Interview With Anita Durst

Following my interview with Constanza Orlowski, I conducted an interview with Anita Durst. Anita Durst is the founder of Chashama, which is a New York City based non profit arts organization. Furthermore, they work with property owners to change vacant real estate into spaces for small businesses and artists. During the interview, I first asked Durst about the inspiration behind their collaboration with Art To Ware. Durst proceeded to tell me about how it began: “During the pandemic, we had a lot of storefronts. So I said, let’s put small businesses in all of our spaces. As a result, they all sold out because no one had places to shop. In addition, there were so many people from the pandemic who came out of it wanting to do new things. So, it was this marriage of putting these two things together.”
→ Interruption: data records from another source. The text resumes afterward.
(** A list of quoted words, with the blanks truss puts around it. *)
Lemma splitAt_words l cur any : (forall c, In c cur -> is_space c = true) -> l <> [] ->
  splitAt 0 cur any (joined (str ", ") (map quoteText l) ++ str " ") = map quoteText l.
Proof.
  assert (T : forall cur' s t, (forall c, In c cur' -> is_space c = true) -> (forall c, In c t -> is_space c = true) -> trim (cur' ++ quoteText s ++ t) = quoteText s).
  { intros cur' s t Hc Ht. unfold trim.
    assert (K : forall u v, (forall c, In c u -> is_space c = true) -> skipSpace (u ++ dquote :: v) = dquote :: v).
    { intros u v. induction u as [|c u IH]; intros Hu; [done|]. cbn [app skipSpace]. rewrite Hu by (by left). apply IH. intros. apply Hu. by right. }
    unfold quoteText. cbn [app]. rewrite K by done. rewrite app_comm_cons, rev_app_distr.
    assert (rev (dquote :: flat_map quoteByte s ++ [dquote]) = dquote :: rev (flat_map quoteByte s) ++ [dquote]) as -> by (cbn; by rewrite rev_app_distr).
    rewrite K by (intros c Hi; apply Ht; by apply in_rev). cbn. by rewrite rev_app_distr, rev_involutive. }
  revert cur any. induction l as [|x l IH]; [done|]. intros cur any Hc _. destruct l as [|y l].
  - cbn [map joined]. rewrite splitAt_quote. change (str " ") with [" "%char]. rewrite splitAt_char by done. change (opens " ") with false. change (closes " ") with false.
    change (Ascii.eqb " " ",") with false. cbn [andb]. unfold splitAt. cbn [splitLoop length]. rewrite <- app_assoc, T; [|done|by intros ? [<-|[]]].
    by destruct cur.
  - change (joined (str ", ") (map quoteText (x :: y :: l)) ++ str " ") with ((quoteText x ++ str ", " ++ joined (str ", ") (map quoteText (y :: l))) ++ str " ").
    rewrite <- app_assoc, splitAt_quote. cbn [str list_ascii_of_string app]. rewrite splitAt_char by done. change (opens ",") with false. change (closes ",") with false.
    change (Ascii.eqb "," "," && (0 =? 0)) with true. cbv zeta iota. rewrite splitAt_char by done. change (opens " ") with false. change (closes " ") with false.
    change (Ascii.eqb " " "," && (0 =? 0)) with false. cbv zeta iota. rewrite <- (app_nil_r (quoteText x)), T by done. cbn [map]. f_equal.
    apply (IH ([] ++ [" "%char])); [|done]. by intros ? [<-|[]].
Qed.

Lemma parseStringList_words l : parseStringList (argText (Words l)) = l.
Proof.
  unfold parseStringList. rewrite (proj1 (argText_trim (Words l) I)). cbn [argText].
  replace (str "[ " ++ joined (str ", ") (map quoteText l) ++ str " ]")
    with ("["%char :: (str " " ++ joined (str ", ") (map quoteText l) ++ str " ") ++ ["]"%char]) by (by rewrite <- !app_assoc).
  rewrite between_brackets. destruct l as [|x l]; [done|]. unfold splitArgs.
  fold (splitAt 0 [] false (str " " ++ joined (str ", ") (map quoteText (x :: l)) ++ str " ")).
  change (str " " ++ ?t) with (" "%char :: t). rewrite splitAt_char by done. change (opens " ") with false. change (closes " ") with false.
  change (Ascii.eqb " " ",") with false. cbv beta zeta iota. cbn [andb]. rewrite (splitAt_words (x :: l) ([] ++ [" "%char])); [|by intros ? [<-|[]]|done].
  clear. generalize (x :: l) as w. induction w as [|y w IH]; [done|]. cbn [map List.filter]. change (is_empty (quoteText y)) with false. change (negb false) with true. cbv iota.
  change (map unquoteArg (?q :: ?r)) with (unquoteArg q :: map unquoteArg r). by rewrite unquoteArg_quoted, IH.
Qed.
Durst’s Desire To Support Small Businesses

Durst has a passion for helping others and boosting small businesses in a place like New York City. “I love creating this synergy and helping change the economy of New York. There are a lot of these big box stores and not many opportunities for small businesses. So, I feel really excited to help small businesses build a name for themselves”
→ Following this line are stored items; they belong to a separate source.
(** Packages of executed files; /usr/local files without one. *)
Definition execPkg (i : Input) (st : SetOf bytes * SetOf bytes) (e : bytes) : SetOf bytes * SetOf bytes :=
  let '(pkgs, unowned) := st in
  if isUnder e (str "/usr/local") then
    let o := ownerOf i e in
    if is_empty o then (pkgs, sadd e unowned) else (sadd o pkgs, unowned)
  else st.
Definition readPkg (i : Input) (execPkgs : SetOf bytes) (st : SetOf bytes * SetOf bytes) (p : bytes) : SetOf bytes * SetOf bytes :=
  let '(pkgs, unowned) := st in
  if isUnder p (str "/usr/local") then
    let o := ownerOf i p in
    if is_empty o then
      (pkgs, if isUnder p (str "/usr/local/etc") || isUnder p (str "/usr/local/share/certs") then unowned else sadd p unowned)
    else (if smem o execPkgs then pkgs else sadd o pkgs, unowned)
  else st.

Definition allOpened (s : Summary) : SetOf bytes := fold_left (fun m p => sadd p m) (elems (writePaths s)) (readPaths s).

Definition seenText (e : Endpoint) : bytes :=
  let '(h, p, udp) := e in
  (if has_char ":" h then str "[" ++ h ++ str "]" else h) ++ str ":" ++ dec p ++ (if udp then str "/udp" else str "/tcp").

(** The list of the first eight, cut off with dots. *)
Fixpoint firstEight (n : nat) (out : bytes) (l : list bytes) : bytes :=
  match l with
  | [] => out
  | p :: t =>
      match n with
      | O => out ++ str " ..."
      | S m => firstEight m (out ++ (if is_empty out then [] else str " ") ++ p) t
      end
  end.

Definition noteIf (c : bool) (n : bytes) (l : list bytes) : list bytes := if c then pushUnique n l else l.

Section sorted.
Context {SS : StdSort}.

Definition generate (s : Summary) (i : Input) : Generated :=
  let '(execPkgs, unowned0) := fold_left (execPkg i) (execs s) ([], []) in
  let opened := elems (allOpened s) in
  let '(readPkgs, unowned) := fold_left (readPkg i execPkgs) opened ([], unowned0) in
  let g := fold_left scanSocket (elems (unixSockets s)) (addOthers (fold_left (scanPath (home i)) opened blankScan)) in
  let out := List.filter (fun e => negb (snd (fst e) =? 0)) (elems (outbound s)) in
  let classes := map (fun e => classifyHost (fst (fst e)) (snd (fst e))) out in
  let wan := List.filter (fun c => existsb (beq c) classes) [str "wan"; str "lan"; str "host"; str "dns"] in
  let ports udp := std_sort Z.ltb (fold_left (fun v e => if Bool.eqb (snd e) udp then pushUnique (snd (fst e)) v else v) (elems (listening s)) []) in
  {| g_command := commandOf s i; g_pkgs := elems execPkgs; g_otherPkgs := elems readPkgs; g_scan := g;
     g_net := negb (is_empty wan) || negb (is_empty (ports false)) || negb (is_empty (ports true));
     g_outbound := wan; g_inboundTcp := ports false; g_inboundUdp := ports true;
     g_outboundSeen := fold_left (fun v e => pushUnique (seenText e) v) out [];
     g_notes :=
       noteIf (is_empty (execs s) && is_empty (command i)) (str "no execve seen in the trace: set run/command by hand")
       (noteIf (negb (is_empty unowned))
          (str "files under /usr/local not owned by any package (ports built locally? pkg not queried?): " ++ firstEight 8 [] (elems unowned))
       (noteIf (cache g) (str "$HOME/.cache was used: left per container (nothing to share); a tmpfs there is the usual choice")
       (noteIf (usb g) (str "USB devices (/dev/ugen, /dev/usb, /dev/u2f) were opened: devices/usb exposes every USB device of the host")
       (noteIf (input g) (str "/dev/input was read: devices/input exposes the evdev nodes — everything typed on the host is readable from inside, drop it unless the program really needs raw input")
       (noteIf (sound g) (str "sound was used (OSS device or PulseAudio/PipeWire socket): devices/sound exposes the OSS nodes; PipeWire/PulseAudio sockets are bound by `gui: {mode: wayland}`")
          (notes g)))))) |}.
End sorted.

(** ** The text *)

Definition line (t : bytes) : bytes := t ++ [newline].
Definition when (c : bool) (t : bytes) : bytes := if c then t else [].

Definition renderShareList (items : list bytes) : bytes :=
  flat_map (fun d => line (str "        - [" ++ yamlScalar d ++ str ", " ++ yamlScalar d ++ str "]")) items.

Definition spaced (l : list bytes) : bytes := flat_map (fun w => str " " ++ w) l.

Definition renderHead (g : Generated) (crateVersion : bytes) : bytes :=
  line (str "##") ++ line (str "## generated by crate profile-from-trace (crate " ++ crateVersion ++ str ")")
  ++ when (negb (is_empty (g_command g))) (line (str "## from one run of:" ++ spaced (g_command g)))
  ++ line (str "## Review before use: the shares and packages below are what the program")
  ++ line (str "## TOUCHED during that run, not what it needs. Drop what is not wanted.")
  ++ line (str "##") ++ [newline] ++ line (str "---").

Definition renderPkgs (g : Generated) : bytes :=
  when (negb (is_empty (g_pkgs g)))
    ([newline] ++ line (str "pkg:") ++ line (str "    install:") ++ flat_map (fun p => line (str "        - " ++ yamlScalar p)) (g_pkgs g))
  ++ when (negb (is_empty (g_otherPkgs g)))
    (line (str "    # also read from these packages (dependencies, usually pulled in automatically):")
     ++ line (str "    #  " ++ spaced (g_otherPkgs g))).

Definition renderRun (g : Generated) : bytes :=
  when (negb (is_empty (g_command g)))
    ([newline] ++ line (str "run:") ++ line (str "    command:" ++ str " "
       ++ yamlScalar (fold_left (fun cmd w => cmd ++ (if is_empty cmd then [] else str " ") ++ w) (g_command g) []))).

Definition renderShares (s : Scan) : bytes :=
  when (negb (is_empty (dirShares s)) || negb (is_empty (stateDirShares s)))
    ([newline] ++ line (str "dirs:") ++ line (str "    share:") ++ renderShareList (dirShares s)
     ++ when (negb (is_empty (stateDirShares s)))
          (line (str "        # application state (profile, config, data); remove to keep it per container") ++ renderShareList (stateDirShares s)))
  ++ when (negb (is_empty (fileShares s)))
    ([newline] ++ line (str "files:") ++ line (str "    share:") ++ renderShareList (fileShares s)).

Definition netDetails (g : Generated) : bool :=
  g_net g && negb ((size_z (g_outbound g) =? 4) && is_empty (g_inboundTcp g) && is_empty (g_inboundUdp g)).

Definition plainOptions (g : Generated) : list bytes :=
  let s := g_scan g in
  (if g_net g && negb (netDetails g) then [str "net"] else []) ++ (if x11 s then [str "x11"] else []) ++ (if gl s then [str "gl"] else [])
  ++ (if video s then [str "video"] else []) ++ (if sslCerts s then [str "ssl-certs"] else []).

Definition renderPorts (key : bytes) (ports : list Z) : bytes :=
  when (negb (is_empty ports))
    (line (str "        " ++ key ++ str ":") ++ flat_map (fun p => line (str "            " ++ dec p ++ str ": " ++ dec p)) ports).

Definition renderOptions (g : Generated) : bytes :=
  when (netDetails g || negb (is_empty (plainOptions g)))
    ([newline] ++ line (str "options:") ++
     if netDetails g then
       line (str "    net:")
       ++ (if is_empty (g_outbound g) then line (str "        outbound: none") else line (str "        outbound: [" ++ joined (str ", ") (g_outbound g) ++ str "]"))
       ++ renderPorts (str "inbound-tcp") (g_inboundTcp g) ++ renderPorts (str "inbound-udp") (g_inboundUdp g)
       ++ flat_map (fun p => line (str "    " ++ p ++ str ":")) (plainOptions g)
     else flat_map (fun p => line (str "    - " ++ p)) (plainOptions g)).

Definition renderBus (s : Scan) : bytes :=
  when (dbusSystem s || dbusSession s)
    ([newline] ++ line (str "dbus:") ++ when (dbusSystem s) (line (str "    system: true")) ++ when (dbusSession s) (line (str "    session: true"))
     ++ line (str "    # add policy/allow_own and policy/deny_send for the services this program talks to")).

Definition renderDevices (s : Scan) : bytes :=
  when (sound s || input s || usb s)
    ([newline] ++ line (str "devices:") ++ when (sound s) (line (str "    sound: true"))
     ++ when (input s) (line (str "    input: true   # raw input devices: keystrokes of the host are readable — remove unless needed"))
     ++ when (usb s) (line (str "    usb: true     # every USB device of the host"))).

Definition renderNotes (g : Generated) : bytes :=
  when (negb (is_empty (g_outboundSeen g))) ([newline] ++ line (str "# outbound destinations seen:" ++ spaced (g_outboundSeen g)))
  ++ when (negb (is_empty (g_notes g))) ([newline] ++ line (str "# notes:") ++ flat_map (fun n => line (str "#   - " ++ n)) (g_notes g)).

Definition renderSpec (g : Generated) (crateVersion : bytes) : bytes :=
  renderHead g crateVersion ++ renderPkgs g ++ renderRun g ++ renderShares (g_scan g) ++ renderOptions g ++ renderBus (g_scan g)
  ++ renderDevices (g_scan g) ++ renderNotes g.

(** ** The command: lib/trace.cpp *)

(** The /usr/local files whose owner is asked for. *)
Definition localFiles (s : Summary) : SetOf bytes :=
  fold_left (fun m p => if starts_with (str "/usr/local/") p then sadd p m else m) (execs s ++ elems (readPaths s) ++ elems (writePaths s)) [].

(** One [pkg which] for 200 paths; [batch] is what was collected. *)
Fixpoint queries (batch : list bytes) (paths : list bytes) : list (list bytes) :=
  match paths with
  | [] => if is_empty batch then [] else [batch]
  | p :: t => let b := batch ++ [p] in if 200 <=? size_z b then b :: queries [] t else queries b t
  end.

(** [in.pkgOwner.insert(owners.begin(), owners.end())]: the first answer stays. *)
Definition addOwners (m owners : list (bytes * bytes)) : list (bytes * bytes) :=
  fold_left (fun m kv => if OMap.count (fst kv) m then m else OMap.insert (fst kv) (snd kv) m) owners m.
I was curious about Durst’s process for finding these unique small businesses, and she admitted that it wasn’t easy to find them in the beginning: “In the beginning, we didn’t know any. So, we just reached out to all the bids and to anyone we thought had a business name and sent out an RFP. We sent out many RFPs and we got about 200 applications, and we replied back to all of these people. Leslie Ware was one of the people who responded to us, and two weeks later she heard back from us. Following this, we started working with her.”

Chashama and Art To Ware

Durst then went into what it was like to work with Leslie. “She has been with us for almost two years now, and kept seeing so much potential with Leslie. So we decided to move her to another space, first in the Port Authority and then The Oculus. It’s not just her; she’s helping thirty other people with her internships, upcycling, and sewing, so it seemed like a natural evolution. Because this program only opened two years ago, this is a great fairytale story. Hopefully now, she’ll be able to go and open her own space. She will have saved enough money and have enough clients that she will rent her own space after The Oculus.”

Future of Chashama

Chashama is blossoming into a popular non profit organization, so I wanted to know what Durst sees for Chashama’s future. “Right now when you walk around New York City, there are so many empty spaces. So, I really would like to get a large grant so we can get out and take on hundreds of spaces. Right now, we have forty locations donated to us, and I feel like we could take on another eighty or one hundred if we had a big enough staff and enough money to hire that staff. We also want to help upgrade these spaces just like how we upgraded this space for Leslie.”